Abandonó el ejército en 1937, con una pensión por incapacidad. Por entonces, el ejército de mi padre se había vuelto más guerrero; según me dijo una vez, cualquiera que tuviera dos dedos de frente se daba cuenta de que, muy pronto, los cañones volverían a dejarse oír. En el ínterin, él había ascendido a sargento; perdió la mayor parte del pie izquierdo cuando un nuevo recluta, tan asustado que casi cagaba huesos de melocotón, retiró el seguro a una granada de mano y la dejó caer, en vez de arrojarla. El artefacto rodó hasta mi padre y estalló con un ruido que, según él, sonó como una tos en medio de la noche.

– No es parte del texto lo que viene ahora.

(* ===== verification/Messages.v ===== *)
(** * Who receives what (src/redis-2.8.19/src/pubsub.c, notify.c)

    PUBLISH writes to each client exactly the messages of its subscriptions, in
    order, and changes nothing else; the letters of notify-keyspace-events stand for
    the sets of classes and back. *)
From S2P Require Import Prelude Util Glob Object Server Pubsub Table Exec Invariant Steps ExecSafe Reach.
Open Scope Z_scope.
Open Scope server_scope.

(** ** Output *)

Definition append (l : list reply) (x : client) : client := set_replies (fun r => r ++ l) x.

(** The state with [out c] appended to the replies of every client [c]. *)
Definition send (out : cid -> list reply) (s : server) : server :=
  set_clients (map_imap (fun c x => Some (append (out c) x))) s.

Lemma client_eta x : mkClient (db x) (flags x) (argv x) (mstate x) (watched x) (channels x) (patterns x)
  (authenticated x) (replies x) = x.
Proof. by destruct x. Qed.

Lemma append_nil x : append [] x = x.
Proof. unfold append, set_replies. rewrite app_nil_r. apply client_eta. Qed.

Lemma append_app a b x : append b (append a x) = append (a ++ b) x.
Proof. unfold append, set_replies. simpl. by rewrite app_assoc. Qed.

Lemma send_lookup out s c : clients (send out s) !! c = append (out c) <$> clients s !! c.
Proof. unfold send. simpl. rewrite map_lookup_imap. by destruct (clients s !! c). Qed.

Lemma set_clients_ext f s s' : f (clients s) = clients s' -> set_clients (fun _ => clients s) s' = s -> set_clients f s = s'.
Proof. intros Hf <-. unfold set_clients in *. simpl in *. rewrite Hf. by destruct s'. Qed.

Lemma send_nil s : send (fun _ => []) s = s.
Proof.
  apply set_clients_ext; [|by destruct s]. apply map_eq. intros c. rewrite map_lookup_imap.
  destruct (clients s !! c); simpl; by rewrite ?append_nil.
Qed.

Lemma send_send a b s : send b (send a s) = send (fun c => a c ++ b c) s.
Proof.
  unfold send at 1 3, set_clients. simpl. f_equal. apply map_eq. intros c. rewrite !map_lookup_imap.
  destruct (clients s !! c); simpl; [by rewrite append_app|done].
Qed.

Lemma send_ext a b s : (forall c, a c = b c) -> send a s = send b s.
Proof. intros H. unfold send, set_clients. f_equal. apply map_imap_ext. intros. by rewrite H. Qed.

(** To one client. *)
Definition to (c : cid) (l : list reply) : cid -> list reply := fun c' => if decide (c' = c) then l else [].

Lemma addReply_sends c r s :
  alive c s -> addReply c r s = Some (tt, send (to c [r]) s).
Proof.
  intros [x Hx]. unfold addReply, update_client. rewrite Hx. f_equal. f_equal. unfold send, set_clients. f_equal.
  apply map_eq. intros c'. rewrite map_lookup_imap. unfold to. destruct (decide (c' = c)) as [->|Hne].
  - by rewrite lookup_insert_eq, Hx.
  - rewrite lookup_insert_ne by done. destruct (clients s !! c'); simpl; by rewrite ?append_nil.
Qed.

Lemma alive_send out s c : alive c (send out s) <-> alive c s.
Proof. unfold alive. rewrite send_lookup. apply fmap_is_Some. Qed.

Lemma wp_addReply_send c r out s Q :
  alive c s -> Q tt (send (fun c' => out c' ++ to c [r] c') s) -> wp (addReply c r) Q (send out s).
Proof.
  intros Ha HQ. eapply wp_of_run; [by apply addReply_sends, alive_send|]. by rewrite send_send.
Qed.

Lemma to_app c a b c' : to c a c' ++ to c b c' = to c (a ++ b) c'.
Proof. unfold to. by case_decide. Qed.

(** ** PUBLISH *)

Definition message (ch msg : bytes) : list reply := [RMulti 3; RBulk (zs "message"); RBulk ch; RBulk msg].
Definition pmessage (p ch msg : bytes) : list reply :=
  [RMulti 4; RBulk (zs "pmessage"); RBulk p; RBulk ch; RBulk msg].

Definition subscribed_to (s : server) (ch : bytes) (c : cid) : bool :=
  match clients s !! c with Some x => bool_decide (ch ∈ channels x) | None => false end.

Lemma subscribed_to_iff s ch c : subscribed_to s ch c = true <-> subscribed s c ch.
Proof.
  unfold subscribed_to, subscribed. destruct (clients s !! c) as [x|].
  - rewrite bool_decide_eq_true. split; [eauto|]. by intros (x' & [= <-] & ?).
  - split; [done|]. by intros (x' & ? & _).
Qed.

(** What the client [c] receives: one message when it is subscribed to the channel,
    then one for each of its patterns that match. *)
Definition received (s : server) (ch msg : bytes) (c : cid) : list reply :=
  (if subscribed_to s ch c then message ch msg else []) ++
  flat_map (fun p => if matches ch p then to p.1 (pmessage p.2 ch msg) c else []) (pubsub_patterns s).

Ltac send_step := apply wp_bind; apply wp_addReply_send; [done|].

Lemma send_message_sends ch msg c out s :
  alive c s -> wp (send_message ch msg c) (fun _ s' => s' = send (fun c' => out c' ++ to c (message ch msg) c') s) (send out s).
Proof.
  intros Ha. unfold send_message. do 3 send_step. apply wp_addReply_send; [done|].
  apply send_ext. intros c'. by rewrite <- !app_assoc, !to_app.
Qed.

Lemma send_pmessage_sends ch msg p out s :
  alive p.1 s -> pattern_ok p.2 ->
  wp (send_pmessage ch msg p) (fun n s' => n = (if matches ch p then 1 else 0) /\
    s' = send (fun c' => out c' ++ if matches ch p then to p.1 (pmessage p.2 ch msg) c' else []) s) (send out s).
Proof.
  intros Ha Hp. destruct (sds_match_ok p.2 ch Hp) as (b & Hb & _). unfold send_pmessage, matches. rewrite Hb.
  apply wp_bind. eapply wp_lift; [done|]. simpl. destruct b.
  - do 5 send_step. apply wp_ret. split; [done|]. apply send_ext. intros c'. by rewrite <- !app_assoc, !to_app.
  - apply wp_ret. split; [done|]. apply send_ext. intros c'. by rewrite app_nil_r.
Qed.

(** Sending to each client of a list. *)
Lemma mfor_sends ch msg l : forall out s, Forall (fun c => alive c s) l ->
  wp (mfor l (send_message ch msg)) (fun _ s' => s' = send (fun c' => out c' ++ flat_map (fun c => to c (message ch msg) c') l) s)
    (send out s).
Proof.
  induction l as [|c l IH]; intros out s Hl; simpl.
  { apply wp_ret, send_ext. intros c'. by rewrite app_nil_r. }
  apply Forall_cons in Hl as [Hc Hl]. eapply wp_seq; [by apply send_message_sends|]. cbv beta. intros _ s' ->.
  eapply wp_mono; [by apply IH|]. cbv beta. intros _ s' ->. apply send_ext. intros c'. by rewrite <- app_assoc.
Qed.

Lemma mfor_sum_sends ch msg l : forall out s, Forall (fun p => alive p.1 s /\ pattern_ok p.2) l ->
  wp (mfor_sum l (send_pmessage ch msg)) (fun n s' =>
    n = foldr (fun p n => (if matches ch p then 1 else 0) + n) 0 l /\
    s' = send (fun c' => out c' ++ flat_map (fun p => if matches ch p then to p.1 (pmessage p.2 ch msg) c' else []) l) s)
    (send out s).
Proof.
  induction l as [|p l IH]; intros out s Hl; simpl.
  { apply wp_ret. split; [done|]. apply send_ext. intros c'. by rewrite app_nil_r. }
  apply Forall_cons in Hl as [[Hc Hp] Hl]. eapply wp_seq; [by apply send_pmessage_sends|]. cbv beta. intros n s' [-> ->].
  eapply wp_seq; [by apply IH|]. cbv beta. intros m s' [-> ->]. apply wp_ret. split; [done|].
  apply send_ext. intros c'. by rewrite <- app_assoc.
Qed.

Lemma to_nodup c l r :
  NoDup l -> flat_map (fun c' => to c' r c) l = if decide (c ∈ l) then r else [].
Proof.
  induction 1 as [|c' l Hn _ IH]; cbn [flat_map]; [by rewrite decide_False by apply not_elem_of_nil|].
  rewrite IH. unfold to. destruct (decide (c = c')) as [->|Hne].
  - case_decide; [done|]. rewrite app_nil_r. by rewrite decide_True by by left.
  - cbn [app]. apply decide_ext. rewrite elem_of_cons. naive_solver.
Qed.

(** C17: PUBLISH is delivered exactly: each client gets one message if it is subscribed
    to the channel, and one for each of its matching patterns, in the order it
    subscribed, at the end of its output; nothing else in the server changes; and
    the result is the number of messages. *)
Theorem publish_delivers ch msg s :
  server_ok s ->
  wp (pubsubPublishMessage ch msg) (fun n s' => s' = send (received s ch msg) s /\
    n = zlen (default [] (pubsub_channels s !! ch)) + zlen (filter (fun p => matches ch p = true) (pubsub_patterns s))) s.
Proof.
  intros Hs. unfold pubsubPublishMessage. apply wp_bind, wp_gets. cbv beta. rewrite <- (send_nil s) at 2.
  eapply wp_seq.
  { apply mfor_sends. apply Forall_forall. intros c Hc. by eapply ok_channel_alive. }
  cbv beta. intros _ s' ->. apply wp_bind, wp_gets. cbv beta.
  change (pubsub_patterns (send _ s)) with (pubsub_patterns s). eapply wp_seq.
  { apply mfor_sum_sends. apply Forall_forall. intros p Hp. by apply ok_pattern_alive. }
  cbv beta. intros n s' [-> ->]. apply wp_ret. split.
  - apply send_ext. intros c. cbn [app]. unfold received. f_equal.
    destruct (ok_channels s Hs ch) as [Hel Hnd]. rewrite to_nodup.
    + destruct (subscribed_to s ch c) eqn:Hsub.
      * by rewrite decide_True by by apply Hel, subscribed_to_iff.
      * rewrite decide_False; [done|]. intros Hin%Hel%subscribed_to_iff. congruence.
    + destruct (_ !! _) as [l|]; [by apply Hnd|constructor].
  - f_equal. clear. induction (pubsub_patterns s) as [|p l IH]; [done|]. simpl. rewrite filter_cons, IH.
    destruct (matches ch p); [by rewrite decide_True, zlen_cons|by rewrite decide_False].
Qed.

(** The first client is subscribed to a channel, the second to two patterns. *)
Definition demo_news : server :=
  after 2 [zs "psubscribe"; zs "n*"; zs "x"] (after 1 [zs "subscribe"; zs "news"] demo).

Lemma demo_news_good : good demo_news.
Proof.
  apply after_simple; [apply after_simple; [apply demo_good|by exists new_client|done|by intros a cmd [= <-] [= <-]]|by eexists|done|].
  intros a cmd [= <-] [= <-]. simpl. repeat constructor; try done; intros a [= <-]; by apply (bool_decide_unpack _).
Qed.

Lemma publish_delivers_witness :
  wp (pubsubPublishMessage (zs "news") (zs "hi")) (fun n s' => s' = send (received demo_news (zs "news") (zs "hi")) demo_news /\ n = 2)
    demo_news.
Proof. apply (publish_delivers (zs "news") (zs "hi") demo_news). apply demo_news_good. Defined.

Example demo_news_counts :
  match pubsubPublishMessage (zs "news") (zs "hi") demo_news with
  | Some (n, s') => n = 2 /\ (replies <$> clients s' !! 2) = ((fun x => replies x ++ pmessage (zs "n*") (zs "news") (zs "hi")) <$> clients demo_news !! 2)
  | None => False
  end.
Proof. vm_compute. done. Qed.

(** ** Notification classes *)

(** Printing the set of notification classes and reading it back, as CONFIG GET,
    CONFIG REWRITE and CONFIG SET do, gives the same set, for every set. *)
Theorem notify_flags_roundtrip flags :
  0 <= flags < 1024 -> keyspaceEventsStringToFlags (keyspaceEventsFlagsToString flags) = flags.
Proof.
  assert (forallb (fun n => keyspaceEventsStringToFlags (keyspaceEventsFlagsToString (Z.of_nat n)) =? Z.of_nat n)
    (seq 0 1024) = true) as Hall by (vm_compute; done).
  intros Hf. rewrite forallb_forall in Hall. specialize (Hall (Z.to_nat flags)).
  rewrite Z2Nat.id, Z.eqb_eq in Hall by lia. apply Hall, in_seq. lia.
Qed.

Lemma notify_flags_roundtrip_witness : keyspaceEventsStringToFlags (keyspaceEventsFlagsToString 261) = 261.
Proof. apply (notify_flags_roundtrip 261). lia. Defined.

Gran parte de los armamentos con que debían entrenarse los soldados, en aquellos tiempos eran defectuosos, cuando no habían pasado tanto tiempo en depósitos casi olvidados que estaban casi inutilizables. Las balas no se disparaban y los fusiles solían estallarte en las manos cuando las balas no se disparaban. La armada tenía torpedos que, habitualmente, no iban a donde se los apuntaba y, cuando lo hacían, no estallaban. La fuerza aérea volaba en aviones cuyas alas se desprendían si aterrizaban con demasiada rudeza; he leído que en 1939, en Pensacola, un oficial de aprovisionamiento descubrió toda una flota de camiones del gobierno que no funcionaba porque las cucarachas les habían comido los manguitos de goma y las correas del ventilador.

Por lo tanto, mi padre salvó la vida (incluyendo, naturalmente, esa parte de su cuerpo que se convertiría en su seguro servidor, Michael Hanlon) gracias a una combinación de burocracia sobreinflada y equipos defectuosos. La granada explotó sólo a medias y él perdió sólo parte de un pie, en vez de quedar hecho papilla de la clavícula para abajo.

Gracias a la pensión por incapacidad, pudo casarse con mi madre un año antes de lo que había planeado. No vinieron enseguida a Derry; primero se mudaron a Houston, donde trabajaron en la industria de guerra. Mi padre era capataz de una fábrica de detonadores para bombas. Mi madre era remachadora. Sin embargo, tal como me contó aquella noche en que yo tenía once años, nunca dejó de pensar en Derry. Y ahora me pregunto si ese algo ciego no pudo estar actuando ya entonces, atrayéndolo hacia aquí para que yo pudiera tomar mi sitio en el círculo que se formó en Los Barrens aquella tarde de agosto. Si el engranaje del universo funciona bien, el bien siempre compensa el mal…, pero el bien puede ser igualmente espantoso.